### [Exercise objective]
Repeat only the lines running from the beginning of the material through the line that contains "preorder [R]; the".

### [Material for the task]

(* ===== verification/Frame.v ===== *)
(** * What a computation leaves alone

    [framed R c]: when [c] returns, the states before and after are related by the
    preorder [R]; the errors it returns have a code other than 0 (a result with
    code 0 counts as a success).  The predicate follows sequencing, so that the
    frame of a handler is that of the store operations it calls. *)

From S2P Require Import Prelude SdkErrors.
#[local] Open Scope Z_scope.

Create HintDb frame.

Definition err_nz {A} (o : Outcome A) : Prop := ∀ e, o = Err e → code e ≠ 0.

Lemma err_nz_ok {A} (a : A) : err_nz (Ok a).
Proof. done. Qed.
Lemma err_nz_panic {A} w : err_nz (Panic w : Outcome A).
Proof. done. Qed.
Lemma err_nz_err {A} e : code e ≠ 0 → err_nz (Err e : Outcome A).
Proof. intros He e' [= <-]. done. Qed.
Lemma err_nz_no_err {A} (o : Outcome A) : no_err o → err_nz o.
Proof. intros Ho e ->. by destruct (Ho e). Qed.
Lemma err_nz_obind {A B} (o : Outcome A) (k : A → Outcome B) :
  err_nz o → (∀ a, o = Ok a → err_nz (k a)) → err_nz (obind o k).
Proof. unfold err_nz, obind. destruct o; naive_solver. Qed.

#[export] Hint Resolve err_nz_ok err_nz_panic err_nz_err : frame.
#[export] Hint Extern 5 (code _ ≠ 0) => (vm_compute; discriminate) : frame.

(** Split the outcomes of an error-or-value expression. *)
Ltac err_nz_step :=
  match goal with
  | |- err_nz (obind _ _) => apply err_nz_obind; [|intros ? ?]
  | |- err_nz (Ok _) => apply err_nz_ok
  | |- err_nz (Panic _) => apply err_nz_panic
  | |- err_nz (Err _) => apply err_nz_err; vm_compute; discriminate
  | |- err_nz (if ?b then _ else _) => destruct b eqn:?
  | |- err_nz (let '(_, _) := ?x in _) => destruct x
  | |- err_nz (match ?x with _ => _ end) => destruct x eqn:?
  | |- err_nz _ => solve [eauto with frame]
  end.
Ltac err_nz := repeat err_nz_step.

Section framed.
Context {S : Type} (R : relation S) `{!PreOrder R}.

Definition framed {A} (c : M S A) : Prop := ∀ s,
  match c s with
  | (Ok _, s') => R s s'
  | (Err e, _) => code e ≠ 0
  | (Panic _, _) => True
  end.

Lemma framed_ok {A} (c : M S A) s a s' : framed c → c s = (Ok a, s') → R s s'.
Proof. intros Hc Hr. specialize (Hc s). by rewrite Hr in Hc. Qed.
Lemma framed_err {A} (c : M S A) s e s' : framed c → c s = (Err e, s') → code e ≠ 0.
Proof. intros Hc Hr. specialize (Hc s). by rewrite Hr in Hc. Qed.
Lemma framed_intro {A} (c : M S A) :
  (∀ s a s', c s = (Ok a, s') → R s s') → (∀ s e s', c s = (Err e, s') → code e ≠ 0) → framed c.
Proof. intros H1 H2 s. destruct (c s) as [[]] eqn:E; eauto. Qed.

Lemma framed_ret {A} (a : A) : framed (ret a).
Proof. intros s. simpl. reflexivity. Qed.
Lemma framed_get : framed get.
Proof. intros s. simpl. reflexivity. Qed.
Lemma framed_gets {A} (f : S → A) : framed (gets f).
Proof. intros s. simpl. reflexivity. Qed.
Lemma framed_panic {A} w : framed (panic (A := A) w).
Proof. done. Qed.
Lemma framed_throw {A} e : code e ≠ 0 → framed (throw (A := A) e).
Proof. by intros He s. Qed.
Lemma framed_require b e : code e ≠ 0 → framed (require b e).
Proof. destruct b; [intros; apply framed_ret|apply framed_throw]. Qed.
Lemma framed_lift {A} (o : Outcome A) : err_nz o → framed (lift o).
Proof. intros Ho s. unfold lift. destruct o; [reflexivity|by apply Ho|done]. Qed.
Lemma framed_bind {A B} (c : M S A) (k : A → M S B) :
  framed c → (∀ a, framed (k a)) → framed (bind c k).
Proof.
  intros Hc Hk s. unfold bind. specialize (Hc s). destruct (c s) as [[a|e|w] s1]; [|done..].
  specialize (Hk a s1). destruct (k a s1) as [[b|e|w] s2]; [by etrans|done..].
Qed.
(** A value bound from a pure expression may be used with its equation. *)
Lemma framed_bind_lift {A B} (o : Outcome A) (k : A → M S B) :
  err_nz o → (∀ a, o = Ok a → framed (k a)) → framed (bind (lift o) k).
Proof. intros Ho Hk s. unfold bind, lift. destruct o; [by apply Hk|by apply Ho|done]. Qed.
Lemma framed_for_each_in {A} (l : list A) (body : A → M S unit) :
  (∀ x, x ∈ l → framed (body x)) → framed (for_each l body).
Proof.
  induction l as [|x l IH]; intros Hb; simpl; [apply framed_ret|].
  apply framed_bind; [apply Hb; set_solver|]. intros _. apply IH. set_solver.
Qed.
Lemma framed_for_each {A} (l : list A) (body : A → M S unit) :
  (∀ x, framed (body x)) → framed (for_each l body).
Proof. intros Hb. by apply framed_for_each_in. Qed.
Lemma framed_modify (f : S → S) : (∀ s, R s (f s)) → framed (modify f).
Proof. intros Hf s. apply Hf. Qed.
Lemma framed_ignore {A} (c : M S A) :
  framed c → (∀ s e s', c s = (Err e, s') → R s s') → framed (ignore_err c).
Proof.
  intros Hc He s. unfold ignore_err. specialize (Hc s). specialize (He s).
  destruct (c s) as [[a|e|w] s1]; naive_solver.
Qed.
Lemma framed_ignore_no_err {A} (c : M S A) : framed c → never_errs c → framed (ignore_err c).
Proof. intros Hc Hn. apply framed_ignore; [done|]. intros s e s' E. by apply Hn in E. Qed.
End framed.

Lemma framed_impl {S A} (R Q : relation S) (c : M S A) : (∀ s s', R s s' → Q s s') → framed R c → framed Q c.
Proof. intros HRQ Hc s. specialize (Hc s). destruct (c s) as [[]]; auto. Qed.

(** The frame of a component inside a larger state. *)
Lemma framed_zoom {S T A} (R : relation S) (Q : relation T) (view : T → S) upd (c : M S A) :
  (∀ t s', R (view t) s' → Q t (upd s' t)) → framed R c → framed Q (zoom view upd c).
Proof.
  intros Hup Hc t. unfold zoom. specialize (Hc (view t)).
  destruct (c (view t)) as [[a|e|w] s1]; [by apply Hup|done..].
Qed.

(** Follow the structure of a computation; the frames of the operations it calls
    come from the hint database. *)
Ltac framed_step :=
  match goal with
  | |- framed ?R (bind (lift _) _) => apply (framed_bind_lift R); [err_nz|intros ? ?]
  | |- framed ?R (bind _ _) => apply (framed_bind R); [|intros ?]
  | |- framed ?R (ret _) => apply (framed_ret R)
  | |- framed ?R get => apply (framed_get R)
  | |- framed ?R (gets _) => apply (framed_gets R)
  | |- framed ?R (panic _) => apply (framed_panic R)
  | |- framed ?R (throw _) => apply (framed_throw R); vm_compute; discriminate
  | |- framed ?R (require _ _) => apply (framed_require R); vm_compute; discriminate
  | |- framed ?R (lift _) => apply (framed_lift R); err_nz
  | |- framed ?R (for_each _ _) => apply (framed_for_each R); intros ?
  | |- framed _ (if ?b then _ else _) => destruct b eqn:?
  | |- framed _ (let '(_, _) := ?x in _) => destruct x
  | |- framed _ (match ?x with _ => _ end) => destruct x eqn:?
  | |- framed _ _ => solve [eauto with frame]
  end.
Ltac framed := repeat framed_step.

(** * Reasoning about computations

    [wp c Q s]: a normal return of [c] from [s] satisfies [Q].  [tot c Q s]: [c]
    returns normally from [s], in a state that satisfies [Q].  The rules follow the
    syntax of a computation, so the tactics [wp] and [tot] walk through its body. *)
Section rules.
Context {S : Type}.
Implicit Types s : S.

Definition wp {A} (c : M S A) (Q : A → S → Prop) s : Prop := ∀ a s', c s = (Ok a, s') → Q a s'.
Definition tot {A} (c : M S A) (Q : A → S → Prop) s : Prop := ∃ a s', c s = (Ok a, s') ∧ Q a s'.

Lemma wp_use {A} (c : M S A) Q s a s' : c s = (Ok a, s') → wp c Q s → Q a s'.
Proof. intros H Hw. by apply Hw. Qed.
Lemma wp_intro {A} (c : M S A) (Q : A → S → Prop) s : (∀ a s', c s = (Ok a, s') → Q a s') → wp c Q s.
Proof. done. Qed.
Lemma wp_run {A} (c : M S A) (Q : A → S → Prop) s a s' : c s = (Ok a, s') → Q a s' → wp c Q s.
Proof. intros E HQ b s1. rewrite E. by intros [= <- <-]. Qed.
Lemma wp_mono {A} (c : M S A) (Q R : A → S → Prop) s : wp c Q s → (∀ a s', Q a s' → R a s') → wp c R s.
Proof. unfold wp. eauto. Qed.
Lemma wp_bind {A B} (c : M S A) (k : A → M S B) Q s : wp c (λ a, wp (k a) Q) s → wp (bind c k) Q s.
Proof. intros H b s' (a&s1&E&Hk)%bind_ok. exact (H _ _ E _ _ Hk). Qed.
Lemma wp_ret {A} (a : A) (Q : A → S → Prop) s : Q a s → wp (ret a) Q s.
Proof. intros H b s' [= <- <-]. done. Qed.
Lemma wp_get (Q : S → S → Prop) s : Q s s → wp get Q s.
Proof. intros H b s' [= <- <-]. done. Qed.
Lemma wp_gets {A} (f : S → A) (Q : A → S → Prop) s : Q (f s) s → wp (gets f) Q s.
Proof. intros H b s' [= <- <-]. done. Qed.
Lemma wp_modify (f : S → S) (Q : unit → S → Prop) s : Q tt (f s) → wp (modify f) Q s.
Proof. intros H b s' [= <- <-]. done. Qed.
Lemma wp_lift {A} (o : Outcome A) (Q : A → S → Prop) s : (∀ a, o = Ok a → Q a s) → wp (lift o) Q s.
Proof. intros H b s' [E ->]%lift_ok. auto. Qed.
Lemma wp_require b e (Q : unit → S → Prop) s : (b = true → Q tt s) → wp (require b e) Q s.
Proof. intros H [] s' [E ->]%require_ok. auto. Qed.
Lemma wp_throw {A} e (Q : A → S → Prop) s : wp (throw e) Q s.
Proof. intros ?? [=]. Qed.
Lemma wp_panic {A} w (Q : A → S → Prop) s : wp (panic w) Q s.
Proof. intros ?? [=]. Qed.
Lemma wp_zoom {T A} (view : S → T) upd (c : M T A) (Q : A → S → Prop) s :
  (∀ a t, c (view s) = (Ok a, t) → Q a (upd t s)) → wp (zoom view upd c) Q s.
Proof. intros H a s' (t&E&->)%zoom_ok. by apply H. Qed.

Lemma wp_ignore {A} (c : M S A) (Q : unit → S → Prop) s :
  wp c (λ _, Q tt) s → (∀ e s', c s = (Err e, s') → Q tt s') → wp (ignore_err c) Q s.
Proof.
  intros Hc He u s'. unfold ignore_err. destruct (c s) as [[a|e|w] s1] eqn:E; intros [= <- <-]; eauto.
Qed.

(** A loop keeps what its body keeps. *)
Lemma wp_for_each {A} (l : list A) (body : A → M S unit) (I : S → Prop) s :
  I s → (∀ a s1, a ∈ l → I s1 → wp (body a) (λ _, I) s1) → wp (for_each l body) (λ _, I) s.
Proof.
  revert s. induction l as [|x l IH]; intros s Hs Hb; [by apply wp_ret|].
  intros u s' H. change (bind (body x) (λ _, for_each l body) s = (Ok u, s')) in H. revert u s' H.
  apply wp_bind. eapply wp_mono; [apply Hb; [set_solver|done]|].
  intros ? s1 Hs1. apply IH; [done|]. intros y s2 Hy. apply Hb. set_solver.
Qed.
(** The loop with the elements that remain. *)
Lemma wp_for_each_list {A} (l : list A) (body : A → M S unit) (I : list A → S → Prop) s :
  I l s → (∀ a l' s1, I (a :: l') s1 → wp (body a) (λ _, I l') s1) → wp (for_each l body) (λ _, I []) s.
Proof.
  intros Hs Hb. revert s Hs. induction l as [|x l IH]; intros s Hs; [by apply wp_ret|].
  intros u s' H. change (bind (body x) (λ _, for_each l body) s = (Ok u, s')) in H. revert u s' H.
  apply wp_bind. eapply wp_mono; [by apply Hb|]. intros ? s1. apply IH.
Qed.

Lemma tot_mono {A} (c : M S A) (Q R : A → S → Prop) s : tot c Q s → (∀ a s', Q a s' → R a s') → tot c R s.
Proof. intros (a&s'&E&HQ) H. exists a, s'. auto. Qed.
Lemma tot_wp {A} (c : M S A) (Q R : A → S → Prop) s :
  tot c Q s → wp c R s → tot c (λ a s', Q a s' ∧ R a s') s.
Proof. intros (a&s'&E&HQ) H. exists a, s'. auto. Qed.
Lemma tot_bind {A B} (c : M S A) (k : A → M S B) Q s : tot c (λ a, tot (k a) Q) s → tot (bind c k) Q s.
Proof. intros (a&s1&E&b&s'&Hk&HQ). exists b, s'. split; [|done]. by rewrite (bind_run _ _ _ _ _ E). Qed.
Lemma tot_ret {A} (a : A) (Q : A → S → Prop) s : Q a s → tot (ret a) Q s.
Proof. intros H. by exists a, s. Qed.
Lemma tot_get (Q : S → S → Prop) s : Q s s → tot get Q s.
Proof. intros H. by exists s, s. Qed.
Lemma tot_gets {A} (f : S → A) (Q : A → S → Prop) s : Q (f s) s → tot (gets f) Q s.
Proof. intros H. by exists (f s), s. Qed.
Lemma tot_modify (f : S → S) (Q : unit → S → Prop) s : Q tt (f s) → tot (modify f) Q s.
Proof. intros H. by exists tt, (f s). Qed.
Lemma tot_lift {A} (o : Outcome A) (Q : A → S → Prop) s a : o = Ok a → Q a s → tot (lift o) Q s.
Proof. intros -> H. by exists a, s. Qed.
Lemma tot_require b e (Q : unit → S → Prop) s : b = true → Q tt s → tot (require b e) Q s.
Proof. intros -> H. by exists tt, s. Qed.
Lemma tot_for_each_list {A} (l : list A) (body : A → M S unit) (I : list A → S → Prop) s :
  I l s → (∀ a l' s1, I (a :: l') s1 → tot (body a) (λ _, I l') s1) → tot (for_each l body) (λ _, I []) s.
Proof.
  intros Hs Hb. revert s Hs. induction l as [|x l IH]; intros s Hs; [by apply tot_ret|].
  change (tot (bind (body x) (λ _, for_each l body)) (λ _, I []) s).
  apply tot_bind. eapply tot_mono; [by apply Hb|]. intros ? s1. apply IH.
Qed.
Lemma tot_ignore {A} (c : M S A) (Q : unit → S → Prop) s : tot c (λ _, Q tt) s → tot (ignore_err c) Q s.
Proof. intros (a&s'&E&HQ). exists tt, s'. split; [|done]. unfold ignore_err. by rewrite E. Qed.
End rules.
Lemma tot_zoom {S T A} (view : S → T) upd (c : M T A) (Q : A → S → Prop) s :
  tot c (λ a t, Q a (upd t s)) (view s) → tot (zoom view upd c) Q s.
Proof. intros (a&t&E&HQ). exists a, (upd t s). split; [|done]. unfold zoom. by rewrite E. Qed.

(** One step through the body of a computation. *)
Ltac wp_step :=
  lazymatch goal with
  | |- wp (bind _ _) _ _ => apply wp_bind
  | |- wp (ret _) _ _ => apply wp_ret
  | |- wp get _ _ => apply wp_get
  | |- wp (gets _) _ _ => apply wp_gets
  | |- wp (modify _) _ _ => apply wp_modify
  | |- wp (lift _) _ _ => apply wp_lift; let a := fresh "x" in let E := fresh "Hx" in intros a E
  | |- wp (require _ _) _ _ => apply wp_require; let E := fresh "Hb" in intros E
  | |- wp (throw _) _ _ => apply wp_throw
  | |- wp (panic _) _ _ => apply wp_panic
  end.
Ltac wps := repeat (wp_step; cbv beta).
(** The first computation of a sequence. *)
Ltac wpb := lazymatch goal with |- wp (bind _ _) _ _ => apply wp_bind; wpb | _ => idtac end.

(** ** What a computation leaves alone *)
Section keeps.
Context {S : Type} (R : relation S) `{!PreOrder R}.
Definition keeps {A} (c : M S A) : Prop := ∀ s, wp c (λ _, R s) s.
Lemma keeps_bind {A B} (c : M S A) (k : A → M S B) : keeps c → (∀ a, keeps (k a)) → keeps (bind c k).
Proof.
  intros Hc Hk s. apply wp_bind. eapply wp_mono; [apply Hc|]. intros a s1 H1. eapply wp_mono; [apply Hk|].
  intros b s2 H2. cbv beta in *. by etrans.
Qed.
Lemma keeps_ret {A} (a : A) : keeps (ret a).
Proof. intros s. apply wp_ret. reflexivity. Qed.
Lemma keeps_get : keeps get.
Proof. intros s. apply wp_get. reflexivity. Qed.
Lemma keeps_gets {A} (f : S → A) : keeps (gets f).
Proof. intros s. apply wp_gets. reflexivity. Qed.
Lemma keeps_modify (f : S → S) : (∀ s, R s (f s)) → keeps (modify f).
Proof. intros Hf s. apply wp_modify, Hf. Qed.
Lemma keeps_lift {A} (o : Outcome A) : keeps (lift o).
Proof. intros s. apply wp_lift. intros a _. reflexivity. Qed.
Lemma keeps_require b e : keeps (require b e).
Proof. intros s. apply wp_require. intros _. reflexivity. Qed.
Lemma keeps_throw {A} e : keeps (throw (A := A) e).
Proof. intros s. apply wp_throw. Qed.
Lemma keeps_panic {A} w : keeps (panic (A := A) w).
Proof. intros s. apply wp_panic. Qed.
Lemma keeps_zoom {T A} (view : S → T) upd (c : M T A) : (∀ s t, R s (upd t s)) → keeps (zoom view upd c).
Proof. intros Hu s. apply wp_zoom. intros a t _. apply Hu. Qed.
Lemma keeps_for_each {A} (l : list A) (body : A → M S unit) : (∀ a, keeps (body a)) → keeps (for_each l body).
Proof.
  intros Hb s. apply wp_for_each; [reflexivity|]. intros a s1 _ H1. eapply wp_mono; [apply Hb|].
  intros [] s2 H2. cbv beta in *. by etrans.
Qed.
End keeps.
Create HintDb keeps.
Ltac keeps_step :=
  lazymatch goal with
  | |- keeps ?R (bind _ _) => apply (keeps_bind R); [|intros ?]
  | |- keeps ?R (ret _) => apply (keeps_ret R)
  | |- keeps ?R get => apply (keeps_get R)
  | |- keeps ?R (gets _) => apply (keeps_gets R)
  | |- keeps ?R (lift _) => apply (keeps_lift R)
  | |- keeps ?R (require _ _) => apply (keeps_require R)
  | |- keeps ?R (throw _) => apply (keeps_throw R)
  | |- keeps ?R (panic _) => apply (keeps_panic R)
  | |- keeps ?R (for_each _ _) => apply (keeps_for_each R); intros ?
  | |- keeps _ (if ?b then _ else _) => destruct b
  | |- keeps _ (let '(_, _) := ?x in _) => destruct x
  | |- keeps _ (match ?x with _ => _ end) => destruct x
  | |- keeps _ _ => solve [eauto with keeps]
  end.
Ltac keeps := repeat keeps_step.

### [Answer to the exercise]
(* ===== verification/Frame.v ===== *)
(** * What a computation leaves alone

    [framed R c]: when [c] returns, the states before and after are related by the
    preorder [R]; the errors it returns have a code other than 0 (a result with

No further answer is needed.